Sex identification of forensic specimens by polymerase chain reaction (PCR): two alternative methods

Sex identification of forensic samples (bloodstains and decomposed tissue) by polymerase chain reaction (PCR) was investigated. Amplification of a segment of the amelogenin gene using a pair of primers revealed both Y- and X-specific bands at the same time. The gene has counterparts in both the X and Y chromosomes and a small deletion in the former made it possible to distinguish them. Analysis of the X-specific band is the most reliable method for sex identification. THe locus includes a single copy gene so a sample of 250 ng/tube of deoxyribonucleic acid (DNA) is required for identification. Amplification of part of the DYZ1 locus was attempted as an alternative method for analysis of infinitesimal amounts of sample. Even DNA from putrefied tissue could be analyzed by PCR because the locus consists of thousands of copies of repeating units pHY10.

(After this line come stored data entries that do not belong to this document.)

(* ===== verification/Discover.v ===== *)
(** * Discovery of masters and pools (discover.go)

    [masterIdentity] decides from the process table what is a php-fpm master;
    [DiscoverMasters] lists them; [discoverContext] parses each one's
    configuration and splits its pools into those with a status page and those
    without. *)

From S2P Require Import Prelude GoStrings GoPath Regexp Config Host Samples Trust Run ConfigCache.
Open Scope go_scope.

(** ** Data *)

Record Discovered := mkDiscovered {
  d_Name : string; d_ConfigPath : string; d_StatusPath : string; d_Binary : string;
  d_Socket : string; d_StatusSocket : string; d_MaxChildren : Z; d_ProcessManager : string;
  d_Workload : string; d_PID : Z
}.

Record Master := mkMaster { m_PID : Z; m_Binary : string; m_ConfigPath : string }.

Record Unstatused := mkUnstatused {
  u_Name : string; u_ConfigPath : string; u_Binary : string; u_PID : Z; u_Socket : string
}.

#[export] Instance Discovered_eq_dec : EqDecision Discovered.
Proof. solve_decision. Defined.
#[export] Instance Master_eq_dec : EqDecision Master.
Proof. solve_decision. Defined.
#[export] Instance Unstatused_eq_dec : EqDecision Unstatused.
Proof. solve_decision. Defined.

(** [^php[0-9]{0,2}.*fpm.*$] *)
Definition fpmNamePattern : regex :=
  Seq (Lit "php") (Seq (Opt Digit) (Seq (Opt Digit)
    (Seq (Star AnyChar) (Seq (Lit "fpm") (Star AnyChar))))).

(** ** Reading a command line and a listen address *)

Definition extractConfigFromMaster (cmdline : string) : string :=
  match Index cmdline "(", Index cmdline ")" with
  | Some start, Some end_ =>
      if (start <? end_)%nat then str_take (end_ - (start + 1)) (str_drop (start + 1) cmdline)
      else ""
  | _, _ => ""
  end.

(** The address [parseSocket] returns; the one case it logs is the last. *)
Definition socket_address (socket : string) : string :=
  if String.eqb socket "" then ""
  else if HasPrefix socket "/" then "unix://" +:+ socket
  else if Contains socket ":" then "tcp://" +:+ socket
  else match (Atoi socket).2 with
       | None => "tcp://127.0.0.1:" +:+ socket
       | Some _ => ""
       end.

Definition parseSocket (socket : string) (l : option logger) : M string :=
  let l := logOrDiscard l in
  if String.eqb socket "" then ret ""
  else if HasPrefix socket "/" then ret ("unix://" +:+ socket)
  else if Contains socket ":" then ret ("tcp://" +:+ socket)
  else match (Atoi socket).2 with
       | None => ret ("tcp://127.0.0.1:" +:+ socket)
       | Some _ => let! _ := log l LevelWarn "Cannot make sense of a listen address" in ret ""
       end.

Definition logSkip (l : logger) (err : trust_error) (msg : string) : M unit :=
  if is_path_missing err
  then log l LevelDebug (msg +:+ " (the path no longer exists; the process is a leftover)")
  else log l LevelWarn msg.

(** [m[key]] of a [map[string]string]. *)
Definition get (m : gmap string string) (key : string) : string := default "" (m !! key).

(** ** Masters *)

Inductive list_error := FailedToListProcesses (e : os_error).

Section Operations.
Context `{Host}.

Definition masterIdentity (pid : Z) (l : logger) : M (option (string * string)) :=
  let! name := observe (fun os => proc_name os pid) in
  match name with
  | Err _ => ret None
  | Ok name =>
      if negb (full_match fpmNamePattern (Base name)) then ret None
      else
        let! cmdline := observe (fun os => proc_cmdline os pid) in
        match cmdline with
        | Err _ => ret None
        | Ok cmdlineStr =>
            if negb (Contains cmdlineStr "master process") then ret None
            else
              let config := extractConfigFromMaster cmdlineStr in
              if String.eqb config "" then ret None
              else
                let! exe := observe (fun os => proc_exe os pid) in
                match exe with
                | Err _ =>
                    let! _ := log l LevelDebug "Cannot determine binary path" in ret None
                | Ok exe =>
                    let! t := trustedPath exe in
                    match t with
                    | Err e =>
                        let! _ := logSkip l e "Refusing to run discovered PHP-FPM binary" in
                        ret None
                    | Ok _ =>
                        let! t := trustedPath config in
                        match t with
                        | Err e =>
                            let! _ := logSkip l e "Refusing to read discovered PHP-FPM config" in
                            ret None
                        | Ok _ => ret (Some (exe, config))
                        end
                    end
                end
        end
  end.
(** From [T] on two turns are enough: one to adopt, one to see the adopted pid
    alive. *)
Lemma wait_loop_late pid started w :
  (T <= tick w)%nat ->
  exists r w', forall f, wait_loop (2 + f) ctx (target pid) started deadline l w = (Some r, w').
Proof using Hlate Hsettled Halive.
  intros HT. destruct (wait_turn pid started w) as [(r & w' & E)|(p & s & w' & Hw & Hg & E)];
    [exists r, w'; intros f; apply (E (S f))|].
  apply goes_on_late in Hg as (_ & w2 & w3 & _ & H2 & H3 & _ & Hs & Hst); [|done].
  destruct (wait_turn p s w') as [(r & w'' & E')|(p2 & s2 & w'' & _ & Hg & _)].
  - exists r, w''. intros f. change (2 + f)%nat with (S (S f)). by rewrite E, E'.
  - apply goes_on_late in Hg as (v1 & _ & _ & G1 & _ & _ & [Hd|Hd] & _); [..|lia].
    + by rewrite (Halive pid p w2 v1) in Hd.
    + by rewrite Hst, sameProcess_settled in Hd.
Qed.

Lemma wait_loop_ends n pid started w :
  (T <= tick w + n)%nat ->
  exists r w', forall f, wait_loop (n + 2 + f) ctx (target pid) started deadline l w = (Some r, w').
Proof using Hlate Hsettled Halive.
  revert pid started w. induction n as [|n IH]; intros pid started w Hn.
  - apply (wait_loop_late pid started w). lia.
  - destruct (wait_turn pid started w) as [(r & w' & E)|(p & s & w' & Hw & _ & E)];
      [exists r, w'; intros f; apply (E (n + 2 + f)%nat)|].
    destruct (IH p s w') as (r & w'' & E'); [lia|]. exists r, w''. intros f.
    change (S n + 2 + f)%nat with (S (n + 2 + f)). by rewrite E, E'.
Qed.
End Termination.

Section Ends.
Context `{Host}.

Detection of engraftment and chimerism after bone marrow transplantation by in situ hybridization using a Y-chromosome specific probe

After bone marrow transplantation (BMT), the recipient and donor cells must be distinguished from each other to document and characterize successful engraftment. In addition to dot blot and Southern blot analyses, we have performed in situ hybridization in two sex-mismatched cases using a Y-chromosome specific DNA probe (PHY10). In situ hybridization showed that greater than 95% of the peripheral mononuclear cells had clusters of grains indicative of male cell origin in a recipient girl (case 1), and no cells had clusters of grains in another recipient boy (case 2) at the time of engraftment and 3 months after BMT. In situ hybridization using the PHY10 probe appears to facilitate identification of individual cells of male and female origin, and it requires only 20 hr to obtain the results. The technique provides a powerful new method for the documentation of engraftment and the detection of mixed hematopoietic chimerism in peripheral blood and bone marrow cell compartments after BMT.

Very low rate Y-chromosome mosaicism (1:5,400) detectable by a novel probe enzyme combination

DYZ1 is a repetitive DNA family located on the long arm of the Y chromosome and is the major component of the Q-positive region. DYZ1 consists of about 3,000 copies of a 3.4 kb repeat unit which mainly consists of a tandem array of pentanucleotides, TTCCA. Because of this large number of repeats, DYZ1 has been used as a probe in Southern hybridization for sensitive and rapid detection of the Y chromosome. In cases of XX/XY mosaicism, however, autosomal sequences having homology to DYZ1 hinder the detection of the Y chromosome, especially when the ratio of the Y-bearing cells is low. To solve this problem and improve the detection limit, we have sought the optimum hybridization condition by changing several variables. These variables include the length of probes, the methods of probe labeling, the endonucleases used to digest the genomic DNA and the hybridization buffer. Here we show that the StuI digestion of genomic DNA in combination with the nick translated DYZ1 probe significantly improves the detection limit of the Y-chromosome bearing cells. The presence of Y-chromosome bearing cells was detectable against a background of 5,400-fold female DNA.

Hypervariable polymorphism of autosomal origin detected by the Y-chromosome derived probe, pHY10

A recombinant DNA probe (pHY10) hybridizing specifically to human DNA family DYZ1, 3,000 copies of which are present on the long arm of the Y chromosome, was used for probing human genome DNA digested with various restriction enzymes. To our surprise, the probe detected a hypervariable polymorphism of autosomal origin in human DNA when digested with TaqI. None of other 12 restriction enzymes revealed polymorphic patterns. Codominant segregation of the polymorphism was established in family studies. This probe has been widely used in the detection of the Y chromosome. Its ease of availability as well as highly discriminating polymorphic pattern makes it potentially very useful for forensic and human genetic purposes.